Voilà un demi-siècle que la mafia a le blues, voilà un demi-siècle qu’elle contemple, dans des films dédiés à ses figures, ses rituels, son monde, les dernières lueurs de son propre crépuscule, emphatiquement incarné par Marlon Brando dans le premier Parrain, en 1972. De décennie en décennie, cette emphase n’a cessé de grossir – au point que le film de mafia n’a fait que suivre une courbe déclinante et mélancolique, qui va de The King of New York (1990) à La Nuit nous appartient (2007). Sons of Philadelphia, deuxième film de Jérémie Guez, s’inscrit dans cette histoire et c’est peu dire qu’il joue dans la cour des grands. Conscient de ce legs, Guez – qui a une longue expérience de scénariste – a eu la bonne idée d’adapter le roman de Peter Dexter (Brotherly Love, 1991) en le décontextualisant. Alors que cette histoire de fratrie irlandaise est censée se situer dans les années 1970, le film la transpose dans notre époque, voulant par là éviter la pose passéiste et le fétichisme vintage.
Entreprise d’embaumement
Suffit-il cependant d’effacer une époque, un contexte socio-historique pour être de facto dans le présent ? On a au contraire l’impression que Sons of Philadelphia ne regarde jamais son époque : à l’exception de Donald Trump (dont le visage apparaît furtivement sur un écran de télévision), aucun signe n’indique que l’histoire de Peter et Michael Flood, deux frères tourmentés par une lourde histoire de famille, se situe aujourd’hui. On peut voir dans ce déni du présent un des intérêts du film : Sons of Philadelphia serait le dernier avatar du mafia movie dans son stade dépressif ultime – soit un film incapable de raconter concrètement la mafia, de l’inscrire dans un territoire (de quel quartier de Philadelphie nous parle-t-on ?), un marché (de quel trafic vivent exactement les frères Flood ?), une concurrence (qui sont les « Italiens » tant haïs ?).

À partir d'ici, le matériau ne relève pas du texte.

Lemma serve_billed (db : InMemoryDB) (r : request) :
  shaped db -> billed db -> billed (serve db r).
Proof.
  intros (menu & orders & checks & Hmenu & Horders & Hchecks & _ & Hcatalog) Hbilled.
  destruct r as [env | env order_create | env input]; simpl.
  - rewrite (startup_event_cases env db menu Hmenu).
    destruct menu as [|item rest]; [| exact Hbilled].
    intros menu' orders' _ Horders'.
    rewrite get_collection_store_ne in Horders' by discriminate.
    eapply Forall_impl; [exact (Hbilled [] orders' Hmenu Horders') |].
    intros d (o & it & p & q & _ & _ & Hin & _). apply elem_of_nil in Hin. destruct Hin.
  - destruct (create_order env db order_create) as [[order|e] db'] eqn:Hcreate; simpl.
    + pose proof (created_order_is_billed _ _ _ _ _ _ Hcatalog Hmenu Hcreate) as Hnew.
      apply create_order_success in Hcreate
        as (? & orders0 & ? & ? & ? & ? & _ & Horders0 & _ & _ & _ & _ & _ & ->).
      intros menu' orders' Hmenu' Horders'.
      rewrite get_collection_store_ne in Hmenu' by discriminate.
      rewrite get_collection_store_eq in Horders'. injection Horders' as <-.
      rewrite Hmenu in Hmenu'. injection Hmenu' as <-.
      apply Forall_app. split; [exact (Hbilled menu orders0 Hmenu Horders0) |].
      apply Forall_cons. split; [exact Hnew | apply Forall_nil_2].
    + apply create_order_failure in Hcreate as ->. exact Hbilled.
  - unfold create_status_check. rewrite Hchecks. simpl.
    destruct (StatusCheck.new _ _ _) as [status|e]; simpl; [| exact Hbilled].
    intros menu' orders' Hmenu' Horders'.
    rewrite get_collection_store_ne in Hmenu' by discriminate.
    rewrite get_collection_store_ne in Horders' by discriminate.
    exact (Hbilled menu' orders' Hmenu' Horders').
Qed.
(** Modelled from the spec: the proxy of [./unstoppableAPI]; it recognises
    the extensions of the three protocols and names the protocol of each. *)
Definition udapi (url : string) : NamingService.t :=
  {| NamingService.isSupportedDomain :=
       has_extension ["eth"; "luxe"; "xyz"; "zil"; "crypto"];
     NamingService.isSupportedNetwork := true;
     NamingService.resolve _ := Fulfilled None;
     NamingService.address domain _ := Rejected (error UnregisteredDomain domain);
     NamingService.owner _ := Fulfilled None;
     NamingService.record domain _ := Rejected (error RecordNotFound domain);
     NamingService.namehash domain := Return ("api:" +:+ domain);
     NamingService.serviceName domain :=
       Return (if has_extension ["zil"] domain then "ZNS"
               else if has_extension ["crypto"] domain then "CNS"
               else "ENS") |}.

#[export] Instance backends : Backends :=
  {| Ens_new := ens; Zns_new := zns; Cns_new := cns; Udapi_new := udapi;
     DefaultAPI := {| Types.url := "https://unstoppabledomains.com/api/v1" |} |}.

(** [new Resolution()] *)
Definition direct : Resolution.t :=
  {| Resolution.blockchain := true;
     Resolution.ens := Some (ens (Types.SourceBoolean true));
     Resolution.zns := Some (zns (Types.SourceBoolean true));
     Resolution.cns := Some (cns (Types.SourceBoolean true));
     Resolution.api := None |}.

(** [new Resolution({blockchain: false})] *)
Definition proxy : Resolution.t :=
  {| Resolution.blockchain := false;
     Resolution.ens := None; Resolution.zns := None; Resolution.cns := None;
     Resolution.api := Some (udapi "https://unstoppabledomains.com/api/v1") |}.
(* ================================================================== *)
(** ** [resize] *)

(** X23. Whatever the window reports, after [resize] the scene is at least
    1 px wide and high, it is mobile exactly when the window is narrower
    than 900 px, the pixel ratio is at most 2 (a ratio of 0 counts as 1),
    the spread is 1.55 times the longer side, hence at least 1.55, and the
    pool holds at least 220 stars, all new: within the spread, at depth
    [[1, depth + 1]] and uninitialized. *)
Theorem resize_leaves_a_drawable_scene :
  forall (sc : Scene) (innerWidth innerHeight devicePixelRatio : R)
         (rnd : Random) (k : nat),
    0 <= depth (stars (config sc)) ->
    (forall n, 0 <= rnd n < 1) ->
    let r := resize sc innerWidth innerHeight devicePixelRatio rnd k in
    1 <= width (resizedScene r) /\ 1 <= height (resizedScene r)
    /\ (isMobile (resizedScene r) = true <-> innerWidth < 900)
    /\ resizedDpr r <= 2
    /\ (devicePixelRatio = 0 -> resizedDpr r = 1)
    /\ spread (resizedScene r)
       = Rmax (width (resizedScene r)) (height (resizedScene r)) * 1.55
    /\ 1.55 <= spread (resizedScene r)
    /\ (220 <= List.length (resizedPool r))%nat
    /\ Forall (freshStar (depth (stars (config sc))) (spread (resizedScene r)))
         (resizedPool r).
Proof.
  intros sc innerWidth innerHeight devicePixelRatio rnd k Hd Hrnd r.
  set (w := Rmax innerWidth 1). set (h := Rmax innerHeight 1).
  assert (1 <= w) as Hw by (unfold w, Rmax; destruct (Rle_dec _ _); lra).
  assert (1 <= h) as Hh by (unfold h, Rmax; destruct (Rle_dec _ _); lra).
  set (measured :=
         {| width := w; height := h; isMobile := Rltb w 900;
            lowPowerDevice := lowPowerDevice sc; reduceMotion := reduceMotion sc;
            vStampReady := vStampReady sc; spread := spread sc;
            mouseX := mouseX sc; mouseY := mouseY sc;
            scrollEnergy := scrollEnergy sc; pointerEnergy := pointerEnergy sc;
            config := config sc |}).
  pose proof (createStars_length (Z.to_nat (finalCount measured))
                (depth (stars (config sc))) (Rmax w h * 1.55) rnd k) as Hlen.
  assert (0 <= Rmax w h * 1.55) as Hs
    by (unfold Rmax; destruct (Rle_dec w h); lra).
  pose proof (createStars_fresh (Z.to_nat (finalCount measured))
                (depth (stars (config sc))) (Rmax w h * 1.55) rnd Hd Hs Hrnd k)
    as [Hfresh _].
  assert (220 <= finalCount measured)%Z as Hcount by (unfold finalCount; lia).
  unfold r, resize. fold w. fold h. fold measured.
  unfold rebuildStars. cbn [width height config].
  destruct (createStars _ _ _ rnd k) as [pool k'].
  cbn [fst] in Hlen, Hfresh.
  cbn [resizedScene resizedDpr resizedPool width height isMobile spread].
  split; [exact Hw|]. split; [exact Hh|].
  split.
  { rewrite Rltb_true. unfold w, Rmax. destruct (Rle_dec _ _); split; lra. }
  split; [apply Rmin_r|].
  split.
  { intros ->. unfold orOne. destruct (Req_dec_T 0 0) as [_|N]; [|contradiction].
    unfold Rmin. destruct (Rle_dec 1 2); lra. }
  split; [reflexivity|].
  split.
  { change (1.55 <= Rmax w h * 1.55).
    unfold Rmax. destruct (Rle_dec w h); lra. }
  split; [lia | exact Hfresh].
Qed.

Lemma resize_witness :
  1.55 <= spread (resizedScene (resize sampleScene 390 844 3 halves 0)).
Proof.
  apply (resize_leaves_a_drawable_scene sampleScene 390 844 3 halves 0).
  - unfold sampleScene, defaultConfig. cbn [config stars depth]. lra.
  - intros n. unfold halves. lra.
Defined.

Ne restent alors dans le champ que les deux acteurs principaux : Matthias Schoenaerts et Joel Kinnaman qui incarnent les frères Flood, seuls figures vivantes d’un film globalement éteint. Dans la scène d’ouverture, le second raconte au premier sa consultation chez un proctologue avec tout ce qu’on attend d’une confidence entre deux mafieux : séquence de récit surjouée, entrecoupée de « fuck » et de grimaces. La ville, abstraite, reste dans le lointain, on entend seulement sa rumeur. Voilà le programme du film : peindre, pendant 1h30, le cabotinage éternel des mafieux. Programme sur lequel Jérémie Guez a le lourd inconvénient de passer après Coppola, Scorsese, Ferrara et Gray. Programme ainsi voué par avance à la reprise, à l’imitation, voire à la parodie. Il n’est ainsi pas un geste d’acteur (exemple : Joel Kinnaman avalant un verre whisky), que l’on ait vu cent fois ailleurs, incarné par des monstres tels que Brando, Pesci ou De Niro. Ce déjà vu hante chaque seconde de Sons of Philadelphia à la manière d’un répertoire de poses – si bien que les frères Flood paraissent encore plus mélancoliques que les grabataires de The Irishman. Avec ce film à la tonalité exagérément funèbre, faux testament de Scorsese, le maître du genre a montré que l’horizon actuel du film de mafia ne pouvait être que celui de la maison de retraite. Le cinéma qui lui est dédié ne peut dès lors que méditer sur ses ruines, en liftant numériquement les visages des légendes d’autrefois. Voilà pourquoi on préférera toujours l’étrange forme de vie dans la mort produite par le de-aging scorsesien à une énième cérémonie d’obsèques, à laquelle se voue intégralement Sons of Philadelphia.